2009/10/23

Ford Social Media Marketing

このところ立て続けにFord、Scott Montyを取上げていたが

参考:Ford: Online Monitoring (Online Ad 2009/09/17)
参考:Ford Social Media Strategy (Online Ad 2009/09/30)
参考:Scott Monty Video (Online Ad 2009/10/14)

BusinessWeekでも、Fordのソーシャルメディアマーケティングについて伝えている。

それによれば、Fordは、今年、マーケティング予算の25%をデジタル分野へ投下(これは業界平均の2倍)している。J.D. Powerによれば業界は平均で9%をデジタル分野へ投下、2012年には12%へ上昇(TVやプリント媒体予算の削減分が当てられる)するようだ。

という前ふりがあり、J.D. PowerのコンファレンスでFordのCMO、James Farleyが語った言葉を紹介している。
我々が行っているように、会社を最初から作り直していることをコミュニケートしたいのなら、それを言うだけでは十分ではない。人々がそのことを他の人たちに伝えるようにしなければならない。
そして、ブランドイメージや購買意思に関する計測指標が上がり続けていることに関して、Scott Montyの言葉を紹介している。
Fordは、デジタル、そして特定のソーシャルメディアが重要な推進力になっているという仮定を持っている。

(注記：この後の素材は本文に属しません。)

(** The handler of a body that failed its validation: the 422 body with the
    entries, when it can be written ([echo]). *)
Definition request_validation_error {B} (echo : bool) (errors : list string)
  : Response B :=
  if echo then UnprocessableEntity errors else InternalServerError ValueError.

(** An [int] parameter of a path or of a query string is read from its
    text, which may have up to 4300 characters; a longer text is refused
    ([int_parsing_size]). *)
Definition int_parsing (i : Z) : bool := (text_length i <=? 4300)%nat.

(** The entries of the 422 body for the parameter [loc]. *)
Definition int_error (loc : string) (i : Z) : list string :=
  if int_parsing i then [] else [loc].

Section Routes.
Context {L : Library}.

(** [ClienteResponse(ClienteBase)] *)
Definition ClienteResponse_validate (c : Cliente.t)
  : option ClienteResponse.t :=
  match attribute (check_length 1 255) (Cliente.razon_social c),
        attribute (check_length 1 255) (Cliente.nombre_comercial c),
        attribute check_rfc (Cliente.rfc c),
        attribute validate_email (Cliente.correo_electronico c),
        attribute (check_length 10 20) (Cliente.telefono c) with
  | Some v1, Some v2, Some v3, Some v4, Some v5 =>
      Some (ClienteResponse.mk v1 v2 v3 v4 v5 (Cliente.id c))
  | _, _, _, _, _ => None
  end.

(** [DomicilioResponse(DomicilioBase)] *)
Definition DomicilioResponse_validate (d : Domicilio.t)
  : option DomicilioResponse.t :=
  match attribute (check_length 1 500) (Domicilio.domicilio d),
        attribute (check_length 1 255) (Domicilio.colonia d),
        attribute (check_length 1 255) (Domicilio.municipio d),
        attribute (check_length 1 255) (Domicilio.estado d),
        Domicilio.tipo_direccion d with
  | Some v1, Some v2, Some v3, Some v4, Some v5 =>
      Some (DomicilioResponse.mk v1 v2 v3 v4 v5 (Domicilio.id d)
                                 (Domicilio.cliente_id d))
  | _, _, _, _, _ => None
  end.

(** [ProductoResponse(ProductoBase)] *)
Definition ProductoResponse_validate (p : Producto.t)
  : option ProductoResponse.t :=
  match attribute (check_length 1 255) (Producto.nombre p),
        attribute (check_length 1 50) (Producto.unidad_medida p),
        attribute check_precio (Producto.precio_base p) with
  | Some v1, Some v2, Some v3 =>
      Some (ProductoResponse.mk v1 v2 v3 (Producto.id p))
  | _, _, _ => None
  end.

(** The price of an answer has a JSON text when it is finite, or when the
    serialiser of the response model has written it as [null]. *)
Definition ProductoResponse_json (r : ProductoResponse.t) : bool :=
  is_finite (ProductoResponse.precio_base r) || inf_nan_as_null.

(** [@app.post("/clientes", response_model=ClienteResponse, status_code=201)] *)
Definition POST_clientes (body : ClienteJSON.t) (db : DB)
  : Response ClienteResponse.t * DB :=
  match validate_ClienteCreate body with
  | inl errors => (UnprocessableEntity errors, db)
  | inr cliente =>
      respond 201 ClienteResponse_validate (crear_cliente cliente db)
  end.

(** [@app.get("/clientes", response_model=list[ClienteResponse])] *)
Definition GET_clientes (q : Query) (db : DB)
  : Response (list ClienteResponse.t) * DB :=
  match int_error "skip" (default 0 (skip q))
        ++ int_error "limit" (default 100 (limit q)) with
  | [] =>
      respond 200 (validate_list ClienteResponse_validate)
              (listar_clientes (default 0 (skip q)) (default 100 (limit q)) db)
  | errors => (UnprocessableEntity errors, db)
  end.

(** [@app.get("/clientes/{cliente_id}", response_model=ClienteResponse)] *)
Definition GET_cliente (cliente_id : Z) (db : DB)
  : Response ClienteResponse.t * DB :=
  match int_error "cliente_id" cliente_id with
  | [] => respond 200 ClienteResponse_validate (obtener_cliente cliente_id db)
  | errors => (UnprocessableEntity errors, db)
  end.

(** [@app.put("/clientes/{cliente_id}", response_model=ClienteResponse)] *)
Definition PUT_cliente (cliente_id : Z) (body : ClienteJSON.t) (db : DB)
  : Response ClienteResponse.t * DB :=
  match validate_ClienteUpdate body with
  | inl errors =>
      (UnprocessableEntity (int_error "cliente_id" cliente_id ++ errors), db)
  | inr cliente =>
      match int_error "cliente_id" cliente_id with
      | [] =>
          respond 200 ClienteResponse_validate
                  (actualizar_cliente cliente_id cliente db)
      | errors => (UnprocessableEntity errors, db)
      end
  end.

(** [@app.delete("/clientes/{cliente_id}", status_code=204)] *)
Definition DELETE_cliente (cliente_id : Z) (db : DB) : Response unit * DB :=
  match int_error "cliente_id" cliente_id with
  | [] => respond 204 Some (eliminar_cliente cliente_id db)
  | errors => (UnprocessableEntity errors, db)
  end.

(** [@app.post("/clientes/{cliente_id}/domicilios",
               response_model=DomicilioResponse, status_code=201)] *)
Definition POST_domicilios (cliente_id : Z) (body : DomicilioJSON.t) (db : DB)
  : Response DomicilioResponse.t * DB :=
  match validate_DomicilioCreate body with
  | inl errors =>
      (UnprocessableEntity (int_error "cliente_id" cliente_id ++ errors), db)
  | inr domicilio =>
      match int_error "cliente_id" cliente_id with
      | [] =>
          respond 201 DomicilioResponse_validate
                  (crear_domicilio cliente_id domicilio db)
      | errors => (UnprocessableEntity errors, db)
      end
  end.

(** [@app.get("/clientes/{cliente_id}/domicilios",
              response_model=list[DomicilioResponse])]; the handler declares
    no query parameter. *)
Definition GET_domicilios (cliente_id : Z) (q : Query) (db : DB)
  : Response (list DomicilioResponse.t) * DB :=
  match int_error "cliente_id" cliente_id with
  | [] =>
      respond 200 (validate_list DomicilioResponse_validate)
              (listar_domicilios cliente_id db)
  | errors => (UnprocessableEntity errors, db)
  end.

今年に入り、公的資金を唯一受けなかった自動車メーカー、株価上昇、J.D. Powerによる高い製品評価、Consumer Reportのレポートなどのニュースが、ブランド認知を向上させている。しかし、デジタルコミュニケーションがそれらニュースを増幅させ、消費者の間にこだまさせている。我々が今、享受している機会を広告に帰するのは難しい。
Source:BusinessWeek / Ford Spending 25% of Marketing on Digital and Social Media

「会社を最初から作り直していること」とは、広告あるいはPR、マーケティング戦略を単純にデジタル化しているということではない。企業・ブランド、マスメディア、消費者というゴールデントライアングルを固定観念とすれば、そこから脱却し、観念を転換することを意味する。その前提には、ブランドを所有しているのが企業・ブランドから、消費者に移ったという厳然たる事実を甘受する冷静な認識が必要だ。その認識があって初めて、広告あるいはPR、マーケティングをデジタル化するのではなく、何をデジタル化すべきかが見えてくる。

BusinessWeekの記事でFordのソーシャルメディアマーケティングの一例として広告費「ゼロ」のFiesta Movementが取上げられている。Fiesta Movementが潜在購買(予定)者5万人を獲得しているということは、その10%が実際に購買したとしても数十億円規模以上の売上を上げることになる。Dell_Outlet以外にも、広告費「ゼロ」のソーシャルメディアマーケティングが新しい金字塔を打ち立てることになる。

いや、ソーシャルメディアマーケティングのROI的な話よりも、そこで共有されているのが企業・ブランド側からの固定観念の共有ではなく、個人消費者のリアルな体験だということに注目すべきだろう。そして、その体験が他の人たちに伝えられているということも。

なお、今、Scott Montyの担当テリトリは北米だが、これがグローバルに拡大されるようだ。